Son humildes familias mexicanas que viven junto a la a vía férrea, las que llaman Las Patronas, las que con lo poco que poseen amparan a estos infelices que sueñan con un sueño americano que les permitirá ayudar a la madre o al hijo que dejaron atrás. Les dan o les tiran agua en botellas, pan, un dulce, una tortilla con frijoles.

¿Por qué correr esos peligros? ¿Por qué el Tren Asesino?

Muchos no tienen ni para pagarse un boleto en autobús para alcanzar la frontera estadounidense y, sobre todo, evitan puestos de control de inmigración y numerosos centros de detención.

Suerte para ellos son los llamados albergues, como el de Tapachulas, en Chiapas, humanamente organizados por autoridades religiosas y humanitarias, donde les dan cobijo, alimentos, ropas, atienden a los enfermos y a los mutilados.

Los muertos no cuentan, enterrados y olvidados a las orillas de las vías. ¿Cuántos alcanzarán su sueño?  El documental, que merece un gran premio de periodismo, muestra mujeres que se quedaron cerca de la frontera. Cuidan niños y enfermos y logran  enviar unos pesitos a sus familiares. Otros lograron cruzar. En su afán sufrieron nuevos vía crucis atravesando el  río, el desierto, el muro y burlando a las bien entrenadas fuerzas de inmigración estadounidense.

Pero llegaron, además de pobres, todos de escasa escolaridad. Muchos de ellos viven entre nosotros, en el sur de La Florida. Algunos andan acá hace veinte años y todavía son pobre gente indocumentada, aunque económicamente mejor que en sus países de origen. Atrás quedó la Bestia, el desierto, las maras, los coyotes, las violaciones, los secuestros, los mutilados, los trozados por ruedas de acero. Sin embargo, en Miami, sus trágicas historias no interesan a la radio, ni a la televisión, ni al Miami Herald, ni al Diario de las Américas, y son miles de miles los que acá arriban anualmente.

Ahora bien, que no aparezca un rozagante y bien preparado doctor que abandonó una misión médica cubana. Las televisoras lo disputan y se lo quieren comer a besos. Serán reyes o reinas por unos días.
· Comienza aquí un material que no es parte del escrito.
(** * video_translate.py: duration matching of the synthesized audio track

    A shallow embedding of [src/video_translate.py] and the properties of
    its duration-matching core:

    - [calculate_optimal_speed]  (lines 116-124),
    - the atempo filter chain built in [main]  (lines 242-268),
    - the speed adjustment with its rubberband fallback and the truncation
      that follows it  (lines 234-342),
    - the Thai translation step with its early return  (lines 193-212),
    - [main] itself, as the sequence of these steps.

    Conventions of the model.

    - A Python [float] is an IEEE 754 binary64 number: [spec_float] of the
      Standard Library with a precision of 53 bits and [emax = 1024], with
      its own division, addition, subtraction and comparisons (round to
      nearest even, signed zeros, infinities, NaN).  [None] is the [None]
      of [option float].
    - A Python [while] loop is a [Fixpoint] on a fuel counter that returns
      [None] when the fuel runs out before the loop condition fails.
    - The file system is a finite map from paths to file contents;
      [os.rename], [os.remove] and the external programs act on it.
    - External programs and services ([ffmpeg], [ffprobe], gTTS, FunASR,
      the translation API) are functions of a record [tools]; every
      theorem quantifies over them.
    - Console output is kept as [Print] events: formatting a value with
      [:.1f] is an operation of its own because it raises [TypeError] on
      [None].  Wall-clock timing is left out; the three word counts
      (lines 16-31), which only feed console output, are functions of
      their own and no events of [main]. *)

From Stdlib Require Import ZArith QArith Qabs Qround Qpower Lqa Lia List.
From Stdlib Require Import Floats.SpecFloat.
From stdpp Require Import gmap strings.
Import ListNotations.

Local Open Scope Q_scope.

(** ** Python floats: binary64 *)

Definition prec : Z := 53.
Definition emax : Z := 1024.

Abbreviation float := spec_float (only parsing).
Luego vendrá la realidad. Yo conocí en el Miami Dade College a uno que desertó en Venezuela. Profesor no era, ni siquiera oficinista. Limpiaba los pisos de las aulas y los pizarrones de nueve de la noche a dos de la madrugada. Yo hacía lo mismo. Andando el tiempo me lo encontré. Se había hecho técnico de rayos X. Ya lo dijimos: llegan y les hacen loas como si fueran héroes de la Segunda Guerra Mundial.

Después, allá ellos: los olvidan y el “pastel” no siempre sabe a pastel.